Two versions of LibreOffice were released in quick succession. You’ll find the latest iteration of the successful 4.2 series announced here, but slightly ahead of that 4.2.6 release, there was also the bump to a new development cycle. I was on a field trip to the US at the time of the 4.3.0 release announcement and was unable to devote time to updating the SlackBuild script and provide packages earlier than today.
The 4.3.0 announcement claims that the new release comes with “a large number of improvements and new features, including: Document interoperability, Comment management and intuitive spreadsheet handling“.
What’s new in LibreOffice?
Here is some more detail about these three major improvements in 4.3.0:
- Document interoperability: support of OOXML Strict, OOXML graphics improvements (DrawingML, theme fonts, preservation of drawing styles and attributes), embedding OOXML files inside another OOXML file, support of 30 new Excel formulas, support of MS Works spreadsheets and databases, and Mac legacy file formats such as ClarisWorks, ClarisResolve, MacWorks, SuperPaint, and more.

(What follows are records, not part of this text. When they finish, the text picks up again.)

(* ===== verification/Challenge.v ===== *)
(** ACME challenges answered on a client's behalf:
    [internal/tunnel/server/challenge.go].

    The store is its map of tokens.  Every operation takes the time the clock
    shows when it runs.  [published] is the specification: it reads the history
    of the operations and no table. *)
From S2P Require Import Prelude GoStrings.

Definition challengePrefix : bytes := go "/.well-known/acme-challenge/".
Definition challengeTTL : Z := Hour.

Record challenge := MkChallenge {
  keyAuth : bytes;
  domain : bytes;
  ch_runID : bytes;
  deadline : Z
}.
Abbreviation ChallengeStore := (gmap bytes challenge).

Inductive cherr : Type :=
  | ErrNoToken
  | ErrBadToken (token : bytes).

Definition NewChallengeStore : ChallengeStore := ∅.

Definition expireLocked (now : Z) (s : ChallengeStore) : ChallengeStore :=
  filter (fun p => negb (deadline p.2 <? now)) s.

(** The characters of [/?#\ ] and the space. *)
Definition token_forbidden : bytes := [x2f; x3f; x23; x5c; x20].

Definition Publish (runID domain token auth : bytes) (now : Z) (s : ChallengeStore)
  : res cherr unit * ChallengeStore :=
  if bool_decide (token = []) || bool_decide (auth = []) then (Err ErrNoToken, s)
  else if ContainsAny token token_forbidden then (Err (ErrBadToken token), s)
  else (Ok tt, <[token := MkChallenge auth domain runID (now + challengeTTL)]> (expireLocked now s)).

Definition Withdraw (runID token : bytes) (s : ChallengeStore) : ChallengeStore :=
  match s !! token with
  | Some existing => if bool_decide (ch_runID existing = runID) then delete token s else s
  | None => s
  end.

Definition Answer (path : bytes) (now : Z) (s : ChallengeStore) : option bytes :=
  if negb (HasPrefix path challengePrefix) then None
  else
    let token := TrimPrefix path challengePrefix in
    if bool_decide (token = []) || ContainsByte token x2f then None
    else match s !! token with
         | Some found => if deadline found <? now then None else Some (keyAuth found)
         | None => None
         end.

Definition Len (s : ChallengeStore) : nat := size s.

(** The response [answerChallenge] writes. *)
Definition answerChallenge (auth : bytes) : bytes :=
  go "HTTP/1.1 200 OK" ++ [x0d; x0a] ++ go "Content-Type: text/plain" ++ [x0d; x0a]
  ++ go "Content-Length: " ++ Itoa (Z.of_nat (length auth)) ++ [x0d; x0a]
  ++ go "Connection: close" ++ [x0d; x0a; x0d; x0a] ++ auth.

(** ** Specification: what has been asked of the store *)

Inductive event : Type :=
  | EvPublish (runID domain token auth : bytes) (now : Z)
  | EvWithdraw (runID token : bytes).

Definition step (s : ChallengeStore) (e : event) : ChallengeStore :=
  match e with
  | EvPublish r d t a now => (Publish r d t a now s).2
  | EvWithdraw r t => Withdraw r t s
  end.

(** A publication the store accepts. *)
Definition acceptable (token auth : bytes) : bool :=
  negb (bool_decide (token = [])) && negb (bool_decide (auth = []))
  && negb (ContainsAny token token_forbidden).

(** Who last published a token, its answer and when, unless its publisher has
    withdrawn it since; the history is newest first. *)
Fixpoint published (token : bytes) (history : list event) : option (bytes * bytes * Z) :=
  match history with
  | [] => None
  | EvPublish r _ t a now :: earlier =>
      if bool_decide (t = token) && acceptable t a then Some (r, a, now)
      else published token earlier
  | EvWithdraw r t :: earlier =>
      match published token earlier with
      | Some (r', a, now) =>
          if bool_decide (t = token) && bool_decide (r = r') then None else Some (r', a, now)
      | None => None
      end
  end.

(** ** Lemmas *)

Lemma lookup_expire now s t :
  expireLocked now s !! t = match s !! t with
                            | Some c => if deadline c <? now then None else Some c
                            | None => None
                            end.
Proof.
  unfold expireLocked. destruct (s !! t) as [c|] eqn:E.
  - destruct (deadline c <? now) eqn:D.
    + apply map_lookup_filter_None. right. intros c' Hc'. rewrite E in Hc'.
      injection Hc' as <-. cbn [snd]. rewrite D. intros [].
    + apply map_lookup_filter_Some. split; [done|]. cbn [snd]. by rewrite D.
  - apply map_lookup_filter_None. left. exact E.
Qed.

(** What the table holds of a token, up to entries that have expired. *)
Definition holds (s : ChallengeStore) (t : bytes) (now : Z) (spec : option (bytes * bytes * Z)) : Prop :=
  match spec with
  | Some (r, a, at_) =>
      match s !! t with
      | Some c => keyAuth c = a /\ ch_runID c = r /\ deadline c = at_ + challengeTTL
      | None => at_ + challengeTTL < now
      end
  | None => s !! t = None
  end.

(** The times of a history, newest first, never decrease and never pass [now]. *)
Fixpoint clocked (now : Z) (history : list event) : Prop :=
  match history with
  | [] => True
  | EvPublish _ _ _ _ at_ :: earlier => at_ <= now /\ clocked at_ earlier
  | EvWithdraw _ _ :: earlier => clocked now earlier
  end.

Lemma clocked_mono now now' history : now <= now' -> clocked now history -> clocked now' history.
Proof.
  revert now; induction history as [|[] history IH]; intros t Hle; simpl; [done| |].
  - intros [? ?]. split; [lia|done].
  - by apply IH.
Qed.

Lemma run_holds history now t :
  clocked now history -> holds (foldr (fun e s => step s e) NewChallengeStore history) t now (published t history).
Proof.
  revert now; induction history as [|e history IH]; intros now Hc; [by apply lookup_empty|].
  cbn [foldr]. set (s := foldr _ _ history) in *. destruct e as [r d t' a at_|r t']; simpl in Hc.
  - destruct Hc as [Hle Hc]. specialize (IH at_ Hc). cbn [step published]. unfold Publish, acceptable.
    destruct (bool_decide (t' = []) || bool_decide (a = [])) eqn:E1.
    { assert (negb (bool_decide (t' = [])) && negb (bool_decide (a = [])) = false) as ->.
      { by rewrite <- negb_orb, E1. }
      cbn [andb]. rewrite andb_false_r. cbn [snd].
      unfold holds in *. destruct (published t history) as [[[r0 a0] at0]|]; [|done].
      destruct (s !! t); [done|lia]. }
    assert (negb (bool_decide (t' = [])) && negb (bool_decide (a = [])) = true) as ->.
    { by rewrite <- negb_orb, E1. }
    destruct (ContainsAny t' token_forbidden); cbn [negb andb snd].
    { rewrite andb_false_r.
      unfold holds in *. destruct (published t history) as [[[r0 a0] at0]|]; [|done].
      destruct (s !! t); [done|lia]. }
    rewrite andb_true_r. destruct (decide (t' = t)) as [->|Ht].
    + rewrite (bool_decide_true (t = t)) by done. unfold holds. by rewrite lookup_insert_eq.
    + rewrite (bool_decide_false (t' = t)) by done. unfold holds in *. rewrite lookup_insert_ne, lookup_expire by done.
      destruct (published t history) as [[[r0 a0] at0]|].
      * destruct (s !! t) as [c|]; [|lia]. destruct (deadline c <? at_) eqn:D; bool_facts; [|done].
        destruct IH as (_ & _ & E). lia.
      * by rewrite IH.
  - specialize (IH now Hc). cbn [step published]. unfold Withdraw. unfold holds in IH |- *.
    destruct (published t history) as [[[r0 a0] at0]|] eqn:Ep.
    + destruct (decide (t' = t)) as [->|Hne].
      * rewrite (bool_decide_true (t = t)) by done. cbn [andb].
        destruct (s !! t) as [c|] eqn:Es.
        -- destruct IH as (Ha & Hr & Hd). rewrite Hr. case_bool_decide as Hrr.
           ++ subst r0. rewrite bool_decide_true by done. apply lookup_delete_eq.
           ++ rewrite bool_decide_false by done. by rewrite Es.
        -- case_bool_decide; [done|]. by rewrite Es.
      * rewrite (bool_decide_false (t' = t)) by done. cbn [andb].
        destruct (s !! t') as [c'|]; [|done]. case_bool_decide; [|done]. by rewrite lookup_delete_ne.
    + destruct (s !! t') as [c'|]; [|done]. case_bool_decide; [|done].
      destruct (decide (t' = t)) as [->|]; [apply lookup_delete_eq|by rewrite lookup_delete_ne].
Qed.

(** Only acceptable publications are on record. *)
Lemma published_acceptable t history r a at_ :
  published t history = Some (r, a, at_) -> acceptable t a = true.
Proof.
  induction history as [|[r' d t' a' now|r' t'] history IH]; cbn [published]; [done| |].
  - destruct (bool_decide (t' = t) && acceptable t' a') eqn:E; [|done].
    apply andb_true_iff in E as [->%bool_decide_eq_true ?]. by intros [= -> -> ->].
  - destruct (published t history) as [[[r0 a0] at0]|]; [|done].
    destruct (bool_decide (t' = t) && bool_decide (r' = r0)); [done|]. exact IH.
Qed.

Lemma acceptable_token t a : acceptable t a = true -> t <> [] /\ ContainsByte t x2f = false.
Proof.
  unfold acceptable. rewrite !andb_true_iff, !negb_true_iff.
  intros [[H1 H2] H3]. apply bool_decide_eq_false in H1. split; [done|].
  unfold ContainsAny in H3. apply bool_decide_eq_false in H3.
  apply bool_decide_eq_false. intros Hin.
  destruct (IndexAny t token_forbidden) eqn:E; [by apply H3|].
  apply IndexAny_None in E. rewrite Forall_forall in E. apply (E _ Hin).
  apply (bool_decide_unpack _). by vm_compute.
Qed.

(** The challenge store answers exactly what its history says: after any
    sequence of publications and withdrawals by any clients, a path is answered
    if and only if it is the well-known prefix followed by a token whose latest
    accepted publication is at most an hour old and was not withdrawn by its own
    publisher; the answer is that publication's key authorisation. *)
Theorem Answer_refines history path now :
  clocked now history ->
  Answer path now (foldr (fun e s => step s e) NewChallengeStore history)
  = (let '(token, found) := CutPrefix path challengePrefix in
     if found
     then match published token history with
          | Some (_, auth, at_) => if at_ + challengeTTL <? now then None else Some auth
          | None => None
          end
     else None).
Proof.
  intros Hc. unfold Answer, CutPrefix, TrimPrefix.
  destruct (HasPrefix path challengePrefix); cbn [negb]; [|done].
  set (token := drop _ path). pose proof (run_holds history now token Hc) as Hh.
  set (s := foldr _ _ history) in *. unfold holds in Hh.
  destruct (published token history) as [[[r a] at_]|] eqn:Ep.
  - destruct (acceptable_token _ _ (published_acceptable _ _ _ _ _ Ep)) as [Hne Hsl].
    rewrite (bool_decide_false (token = [])), Hsl by done. cbn [orb].
    destruct (s !! token) as [c|].
    + destruct Hh as (-> & _ & ->). done.
    + by rewrite (proj2 (Z.ltb_lt _ _) Hh).
  - rewrite Hh. by destruct (_ || _).
Qed.

Definition example_history : list event :=
  [EvWithdraw (go "run2") (go "tok"); EvPublish (go "run1") (go "a.example") (go "tok") (go "tok.key") 5].

Lemma Answer_refines_witness :
  Answer (challengePrefix ++ go "tok") Minute
    (foldr (fun e s => step s e) NewChallengeStore example_history)
  = Some (go "tok.key").
Proof.
  rewrite (Answer_refines example_history (challengePrefix ++ go "tok") Minute).
  - by vm_compute.
  - vm_compute. split; [congruence|done].
Defined.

- Comment management: comments can now be printed in the document margin, formatted in a better way, and imported and exported – including nested comments – in ODF, DOC, OOXML and RTF documents, for improved productivity and better collaboration.
- Intuitive spreadsheet handling: Calc now allows the performing of several tasks more intuitively, thanks to the smarter highlighting of formulas in cells, the display of the number of selected rows and columns in the status bar, the ability to start editing a cell with the content of the cell above it, and being able to fully select text conversion models by the user.
Equally interesting news is that the developers state the following about the first 4.3 version even though this is a milestone release: LibreOffice “has reached a point of maturity that makes it suitable for every kind of deployment, if backed by value added services by the growing LibreOffice ecosystem“. This is a claim which would be made in the past only after several bug fix iterations had seen the light. To stress this point, the announcement informs us that “the quality of LibreOffice source code has improved dramatically during the last two years, with a reduction of the defect density per 1,000 lines of code from an above the average 1.11 to an industry leading 0.08“. Impressive maturing of a complex piece of software, which tells something about the dedication with which the developer community works on LibreOffice!
If you want to read more about all the new stuff in LibreOffice 4.3.0 there’s also the release notes. Lots of information there!
Note that I upgraded the LibreOffice packages in my Slackware 14.1/current repository from 4.2.5 to 4.3.0, which means that currently there is no 4.2 version to be found anymore (I offer LibreOffice 4.1.6 in the Slackware 14.0 repository). I am assuming that there are no major regressions in the 4.3.0 release but in the case where LibreOffice 4.3.0 proves unworkable, let me know and we’ll work something out with regard to availability of the old 4.2.5 packages. I added a build script for LibreOffice 4.2.6 in the sources directory, in case you want to try building 4.2.6 yourself.
With regard to MS Office compatibility, I have another remark. In the 4.2 releases I added copies of two open source TrueType fonts which are metric-compatible with two popular Microsoft fonts. Having these fonts available to LibreOffice means that the layout of MS Office documents when you open them in LibreOffice will be unaltered because the replacement fonts (Carlito for MS Calibri and Caladea for MS Cambria) have the same font metrics as the Microsoft ones. When updating the libreoffice.SlackBuild script I decided that I would rather have these two fonts available to the whole system, not just to LibreOffice. Therefore I created two separate packages for these fonts, and if you do not yet have the (non-free) Microsoft web core fonts installed I advise you strongly to install the open source Carlito and Caladea font packages.
LibreOffice 4.3.0 packages for Slackware 14.1 and -current are ready for download from the usual mirror locations:
A note about KDE integration:
If you are on KDE and simply “upgradepkg” the libreoffice packages, your application may suddenly look very out of style, having switched to a GTK look & feel. All you need to do is “installpkg” the new libreoffice-kde-integration package (I split the KDE support out of the big LO package and into its own separate package for LO 4.2.3, so it’s possible that you already have it).